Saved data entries
::::::

(* ===== verification/ShaLoop.v ===== *)
(** * The schedule and the rounds of the SHA functions

    sha1_block_data_order, sha256_block_data_order and sha512_block_data_order
    (lib/libcrypto/sha/) keep sixteen words of the message schedule and replace them in
    place after sixteen rounds.  FIPS 180-4 has all the words of the schedule.  This file
    has the parts all three share, and the loop of SHA-2, which is the same function for
    both widths of the words; the lemma [sha2_loop_ok] says that loop and standard
    agree. *)

From S2P Require Import Prelude.
Open Scope Z_scope.

(** ** Rounds over a schedule *)

Section rounds.
(** The state after the round [t] with a word of the schedule. *)
Context {V : Type} (step : nat -> V -> Z -> V).

Definition fips_rounds (n : nat) (W : list Z) (v : V) : V := fold_left (fun v t => step t v (nth t W 0)) (seq 0 n) v.

(** The rounds [i] to [i + 15], with the sixteen words at hand. *)
Definition rounds16 (i : nat) (X : list Z) (v : V) : V := fold_left (fun v t => step (i + t) v (nth t X 0)) (seq 0 16) v.

Lemma fips_rounds_ext n W W' v : (n <= length W)%nat -> fips_rounds n (W ++ W') v = fips_rounds n W v.
Proof using.
  unfold fips_rounds. intros Hn. assert (H : forall k m v, (k + m <= length W)%nat ->
    fold_left (fun v t => step t v (nth t (W ++ W') 0)) (seq k m) v = fold_left (fun v t => step t v (nth t W 0)) (seq k m) v).
  { intros k m. revert k. induction m as [|m IH]; intros k u Hm; [done|]. cbn [seq fold_left]. rewrite app_nth1 by lia. apply IH. lia. }
  by apply H.
Qed.

(** Sixteen more rounds. *)
Lemma fips_rounds_app W X v : length X = 16%nat ->
  fips_rounds (length W + 16) (W ++ X) v = rounds16 (length W) X (fips_rounds (length W) W v).
Proof using.
  intros Hl. unfold fips_rounds at 1. rewrite seq_app, fold_left_app. cbn [Nat.add].
  change (fold_left (fun v t => step t v (nth t (W ++ X) 0)) (seq 0 (length W)) v) with (fips_rounds (length W) (W ++ X) v).
  rewrite fips_rounds_ext by lia. unfold rounds16. generalize (fips_rounds (length W) W v). clear v.
  assert (H : forall n k v, (k + n <= 16)%nat -> fold_left (fun v t => step t v (nth t (W ++ X) 0)) (seq (length W + k) n) v =
    fold_left (fun v t => step (length W + t) v (nth t X 0)) (seq k n) v).
  { induction n as [|n IH]; intros k u Hk; [done|]. cbn [seq fold_left]. rewrite (app_nth2 W) by lia.
    replace (length W + k - length W)%nat with k by lia. rewrite <- Nat.add_succ_r. apply IH. lia. }
  intros v. specialize (H 16%nat 0%nat v). rewrite Nat.add_0_r in H. by apply H.
Qed.
End rounds.

(** The words of the schedule, each from those before. *)
Fixpoint fips_expand (word : list Z -> Z) (n : nat) (W : list Z) : list Z :=
  match n with
  | O => W
  | S n => fips_expand word n (W ++ [word W])
  end.

(** [*W0] is replaced, with the words at the positions [call] as the other arguments. *)
Definition schedule16 (update : Z -> Z -> Z -> Z -> Z) (calls : list (nat * nat * nat * nat)) (X : list Z) : list Z :=
  fold_left (fun X '(i0, i1, i2, i3) => <[i0 := update (nth i0 X 0) (nth i1 X 0) (nth i2 X 0) (nth i3 X 0)]> X) calls X.

Lemma length_schedule16 update calls X : length (schedule16 update calls X) = length X.
Proof.
  unfold schedule16. revert X. induction calls as [|[[[i0 i1] i2] i3] calls IH]; intros X; cbn [fold_left]; [done|].
  rewrite IH. apply length_insert.
Qed.

(** ** SHA-2 *)

(** [h[8]] *)
Definition words8 : Type := Z * Z * Z * Z * Z * Z * Z * Z.
Definition list8 (h : words8) : list Z := let '(h0, h1, h2, h3, h4, h5, h6, h7) := h in [h0; h1; h2; h3; h4; h5; h6; h7].

(** [&X[0], X[1], X[9], X[14]] to [&X[15], X[0], X[8], X[13]] *)
Definition schedule_calls : list (nat * nat * nat * nat) :=
  [(0, 1, 9, 14); (1, 2, 10, 15); (2, 3, 11, 0); (3, 4, 12, 1); (4, 5, 13, 2); (5, 6, 14, 3); (6, 7, 15, 4); (7, 8, 0, 5); (8, 9, 1, 6); (9, 10, 2, 7); (10, 11, 3, 8); (11, 12, 4, 9); (12, 13, 5, 10); (13, 14, 6, 11); (14, 15, 7, 12); (15, 0, 8, 13)]%nat.

Section sha2.
(** The new [*W0], the state after a round, the constants. *)
Context (update : Z -> Z -> Z -> Z -> Z) (round : words8 -> Z -> Z -> words8) (K : list Z).

Definition sha2_schedule (X : list Z) : list Z := schedule16 update schedule_calls X.

(** The rounds [i] to [i + 15]. *)
Definition sha2_rounds (i : nat) (X : list Z) (v : words8) : words8 :=
  fold_left (fun v t => round v (nth (i + t) K 0) (nth t X 0)) (seq 0 16) v.

(** [for (i = ...; ...; i += 16)], [n] times. *)
Fixpoint sha2_loop (n i : nat) (X : list Z) (v : words8) : words8 :=
  match n with
  | O => v
  | S n => let X := sha2_schedule X in sha2_loop n (i + 16) X (sha2_rounds i X v)
  end.

(** FIPS 180-4, section 6: the words and the rounds. *)
Definition sha2_word (W : list Z) : Z :=
  let t := length W in update (nth (t - 16) W 0) (nth (t - 15) W 0) (nth (t - 7) W 0) (nth (t - 2) W 0).
Definition sha2_step (t : nat) (v : words8) (w : Z) : words8 := round v (nth t K 0) w.

Lemma sha2_expand_step n l x0 x1 x2 x3 x4 x5 x6 x7 x8 x9 x10 x11 x12 x13 x14 x15 :
  fips_expand sha2_word (S n) (l ++ [x0; x1; x2; x3; x4; x5; x6; x7; x8; x9; x10; x11; x12; x13; x14; x15]) =
  fips_expand sha2_word n ((l ++ [x0]) ++ [x1; x2; x3; x4; x5; x6; x7; x8; x9; x10; x11; x12; x13; x14; x15; update x0 x1 x9 x14]).
Proof using.
  cbn [fips_expand]. f_equal. rewrite <- !app_assoc. cbn [app]. do 16 f_equal. unfold sha2_word.
  rewrite length_app. cbn [length]. rewrite !app_nth2 by lia.
  replace (length l + 16 - 2 - length l)%nat with 14%nat by lia. replace (length l + 16 - 7 - length l)%nat with 9%nat by lia.
  replace (length l + 16 - 15 - length l)%nat with 1%nat by lia. replace (length l + 16 - 16 - length l)%nat with 0%nat by lia. done.
Qed.

Lemma sha2_schedule_expand n l X : length X = 16%nat ->
  fips_expand sha2_word (16 + n) (l ++ X) = fips_expand sha2_word n ((l ++ X) ++ sha2_schedule X).
Proof using.
  intros Hl. do 16 (destruct X as [|? X]; [done|]). destruct X; [|done]. clear Hl. cbn [Nat.add]. rewrite !sha2_expand_step, <- !app_assoc.
  unfold sha2_schedule, schedule16. generalize (fips_expand sha2_word n). intros f. generalize update. intros upd. apply (f_equal f). apply (f_equal (app l)).
  vm_compute. reflexivity.
Qed.

(** The loop, after the words [l ++ X] of the schedule. *)
Lemma sha2_loop_app n : forall l X v, length X = 16%nat ->
  let W := l ++ X in
  sha2_loop n (length W) X (fips_rounds sha2_step (length W) W v) =
  fips_rounds sha2_step (length W + 16 * n) (fips_expand sha2_word (16 * n) W) v.
Proof using.
  induction n as [|n IH]; intros l X v Hl W; cbn [sha2_loop].
  - rewrite Nat.mul_0_r, Nat.add_0_r. done.
  - replace (16 * S n)%nat with (16 + 16 * n)%nat by lia.
    assert (E : fips_expand sha2_word (16 + 16 * n) W = fips_expand sha2_word (16 * n) (W ++ sha2_schedule X)) by (by apply sha2_schedule_expand).
    rewrite E. clear E. assert (Hs : length (sha2_schedule X) = 16%nat) by (unfold sha2_schedule; by rewrite length_schedule16).
    change (sha2_rounds (length W) (sha2_schedule X) (fips_rounds sha2_step (length W) W v))
      with (rounds16 sha2_step (length W) (sha2_schedule X) (fips_rounds sha2_step (length W) W v)).
    rewrite <- fips_rounds_app by done. specialize (IH W (sha2_schedule X) v Hs). cbv zeta in IH. rewrite length_app, Hs in IH.
    rewrite IH. by rewrite Nat.add_assoc.
Qed.

Lemma sha2_loop_ok n X v : length X = 16%nat ->
  sha2_loop n 16 X (sha2_rounds 0 X v) = fips_rounds sha2_step (16 * S n) (fips_expand sha2_word (16 * n) X) v.
Proof using.
  intros Hl. pose proof (sha2_loop_app n [] X v Hl) as H. cbv zeta in H. rewrite app_nil_l, Hl in H.
  replace (16 * S n)%nat with (16 + 16 * n)%nat by lia. rewrite <- H. clear H.
  pose proof (fips_rounds_app sha2_step [] X v Hl) as H0. rewrite app_nil_l in H0. cbn [length Nat.add] in H0. by rewrite H0.
Qed.
End sha2.
Lemma wp_DigestInit c (Q : unit -> EVP_MD_CTX D -> Prop) (E : EVP_MD_CTX D -> Prop) :
  ctx_sane c -> (forall c', ctx_at [] c' -> Q tt c') -> (malloc_ok (dg_ctx_size md) = false -> forall c', E c') ->
  wp (EVP_DigestInit_ex malloc_ok md) c Q E.
Proof using.
  intros [Hf Hs] HQ HE. unfold EVP_DigestInit_ex. apply wp_bind, wp_modify. apply wp_bind, wp_gets. cbn [id].
  pose proof (clear_cleaned _ Hf) as Hf1. set (c1 := EVP_MD_CTX_clear_flags c EVP_MD_CTX_FLAG_CLEANED).
  change (mc_digest c) with (mc_digest c1) in Hs. change (mc_update c) with (mc_update c1) in Hs. change (mc_md_data c) with (mc_md_data c1) in Hs.
  change (Z.ldiff (mc_flags c) EVP_MD_CTX_FLAG_CLEANED) with (mc_flags c1) in Hf1. clearbody c1. clear Hf.
  apply wp_bind. destruct (same_digest (mc_digest c1) (Some md)) eqn:Es; cbn [negb].
  { destruct (Hs eq_refl) as (E1 & E2 & E3). apply wp_ret. by apply wp_dg_init. }
  clear Hs. apply wp_bind.
  apply wp_conseq with (Q' := fun _ c' => mc_flags c' = mc_flags c1) (E' := fun _ => False); [|intros _ c2 Hf2|done].
  { destruct (mc_digest c1), (mc_md_data c1); try by apply wp_ret. destruct (_ && _); [by apply wp_modify|by apply wp_ret]. }
  apply wp_bind, wp_modify. apply wp_bind, wp_gets. cbn [id set_field mc_flags]. rewrite Hf2, Hf1.
  rewrite (proj2 (Z.eqb_neq (dg_ctx_size md) 0)) by apply (digest_sizes (hash := hash)). cbn [Z.eqb negb andb].
  apply wp_bind, wp_modify. destruct (malloc_ok (dg_ctx_size md)) eqn:Em.
  - apply wp_modify. apply wp_dg_init; [done|done|exact Hf1|by eexists|done].
  - apply wp_bind, wp_modify, wp_fail. by apply HE.
Qed.

Lemma wp_DigestUpdate msg c data (Q : unit -> EVP_MD_CTX D -> Prop) E :
  ctx_at msg c -> Forall is_byte data -> (forall c', ctx_at (msg ++ data) c' -> Q tt c') -> wp (EVP_DigestUpdate data) c Q E.
Proof using.
  intros (E1 & E2 & E3 & d & E4 & Hat) Hd HQ. unfold EVP_DigestUpdate. apply wp_bind, wp_gets. cbn [id]. apply wp_bind.
  eapply wp_valid; [exact E2|]. destruct (digest_update _ _ _ Hat Hd) as (d' & Ed & Hat'). unfold wp, on_md_data. rewrite E4, Ed.
  apply HQ. split; [done|]. split; [done|]. split; [done|]. by exists d'.
Qed.

Lemma wp_DigestFinal msg c (Q : list Z -> EVP_MD_CTX D -> Prop) E :
  ctx_at msg c -> (forall c', ctx_sane c' -> Q (hash msg) c') -> wp EVP_DigestFinal_ex c Q E.
Proof using.
  intros (E1 & E2 & E3 & d & E4 & Hat) HQ. unfold EVP_DigestFinal_ex. apply wp_bind, wp_gets. cbn [id]. apply wp_bind.
  eapply wp_valid; [exact E1|]. destruct digest_sizes as (Hs & _). unfold EVP_MAX_MD_SIZE in *.
  apply wp_bind, wp_check; [intros _|rewrite u64_small by lia; intros H%negb_false_iff%Z.ltb_lt; lia].
  apply wp_bind, wp_try. destruct (digest_final _ _ Hat) as (d' & Ed). unfold wp at 1, on_md_data. rewrite E4, Ed.
  apply wp_bind, wp_modify, wp_ret, HQ. split; [done|]. intros _. split; [done|]. split; [done|]. by eexists.
Qed.

Lemma wp_copy_ex from msg c (Q : unit -> EVP_MD_CTX D -> Prop) (E : EVP_MD_CTX D -> Prop) :
  ctx_at msg from -> (forall c', ctx_at msg c' -> Q tt c') -> (malloc_ok (dg_ctx_size md) = false -> forall c', E c') ->
  wp (EVP_MD_CTX_copy_ex malloc_ok from) c Q E.
Proof using.
  intros (E1 & E2 & E3 & d & E4 & Hat) HQ HE. unfold EVP_MD_CTX_copy_ex. rewrite E1, E4.
  apply wp_bind, wp_check; [intros _|done]. apply wp_bind, wp_gets. cbn [id]. apply wp_bind.
  apply wp_conseq with (Q' := fun _ _ => True) (E' := fun _ => False); [|intros tmp c1 _|done].
  { destruct (same_digest _ _); [by apply wp_bind, wp_modify, wp_ret|by apply wp_ret]. }
  apply wp_bind. apply wp_conseq with (Q' := fun _ _ => True) (E' := fun _ => False); [|intros _ c2 _|done].
  { unfold EVP_MD_CTX_cleanup. apply wp_bind, wp_gets. cbn [id]. apply wp_bind.
    destruct (mc_digest c1), (mc_md_data c1); try by apply wp_ret, wp_modify. destruct (_ && _); [by apply wp_modify, wp_modify|by apply wp_ret, wp_modify]. }
  apply wp_bind, wp_modify. rewrite (proj2 (Z.eqb_neq (dg_ctx_size md) 0)) by apply (digest_sizes (hash := hash)). cbn [negb].
  assert (Hend : forall c, mc_digest c = Some md -> Z.land (mc_flags c) EVP_MD_CTX_FLAG_NO_INIT = 0 -> ctx_at msg (c <| mc_md_data := Some d |> <| mc_update := mc_update from |>)).
  { intros c3 Ec Ef. split; [done|]. split; [done|]. split; [done|]. by exists d. }
  assert (Hf : Z.land (mc_flags (EVP_MD_CTX_clear_flags (from <| mc_md_data := None |>) EVP_MD_CTX_FLAG_KEEP_PKEY_CTX)) EVP_MD_CTX_FLAG_NO_INIT = 0).
  { cbn [EVP_MD_CTX_clear_flags set_field mc_flags].
    rewrite Z.ldiff_land, <- Z.land_assoc, (Z.land_comm (Z.lnot _)), Z.land_assoc, E3. apply Z.land_0_l. }
  apply wp_bind, wp_bind. destruct tmp.
  - apply wp_ret, wp_modify, wp_modify, HQ. by apply Hend.
  - apply wp_check; intros Hm; [|by apply HE]. apply wp_modify, wp_modify, HQ. by apply Hend.
Qed.
End digest_ok.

::::::

▸ **TASK**
The stretch of entries above that starts with the line containing "Definition fips_rounds (n" and goes on through the line containing "replace (length W" is to be transcribed exactly, and no other line is to be transcribed.

▸ **SOLUTION TO THIS PROBLEM**
Definition fips_rounds (n : nat) (W : list Z) (v : V) : V := fold_left (fun v t => step t v (nth t W 0)) (seq 0 n) v.

(** The rounds [i] to [i + 15], with the sixteen words at hand. *)
Definition rounds16 (i : nat) (X : list Z) (v : V) : V := fold_left (fun v t => step (i + t) v (nth t X 0)) (seq 0 16) v.

Lemma fips_rounds_ext n W W' v : (n <= length W)%nat -> fips_rounds n (W ++ W') v = fips_rounds n W v.
Proof using.
  unfold fips_rounds. intros Hn. assert (H : forall k m v, (k + m <= length W)%nat ->
    fold_left (fun v t => step t v (nth t (W ++ W') 0)) (seq k m) v = fold_left (fun v t => step t v (nth t W 0)) (seq k m) v).
  { intros k m. revert k. induction m as [|m IH]; intros k u Hm; [done|]. cbn [seq fold_left]. rewrite app_nth1 by lia. apply IH. lia. }
  by apply H.
Qed.

(** Sixteen more rounds. *)
Lemma fips_rounds_app W X v : length X = 16%nat ->
  fips_rounds (length W + 16) (W ++ X) v = rounds16 (length W) X (fips_rounds (length W) W v).
Proof using.
  intros Hl. unfold fips_rounds at 1. rewrite seq_app, fold_left_app. cbn [Nat.add].
  change (fold_left (fun v t => step t v (nth t (W ++ X) 0)) (seq 0 (length W)) v) with (fips_rounds (length W) (W ++ X) v).
  rewrite fips_rounds_ext by lia. unfold rounds16. generalize (fips_rounds (length W) W v). clear v.
  assert (H : forall n k v, (k + n <= 16)%nat -> fold_left (fun v t => step t v (nth t (W ++ X) 0)) (seq (length W + k) n) v =
    fold_left (fun v t => step (length W + t) v (nth t X 0)) (seq k n) v).
  { induction n as [|n IH]; intros k u Hk; [done|]. cbn [seq fold_left]. rewrite (app_nth2 W) by lia.
    replace (length W + k - length W)%nat with k by lia. rewrite <- Nat.add_succ_r. apply IH. lia. }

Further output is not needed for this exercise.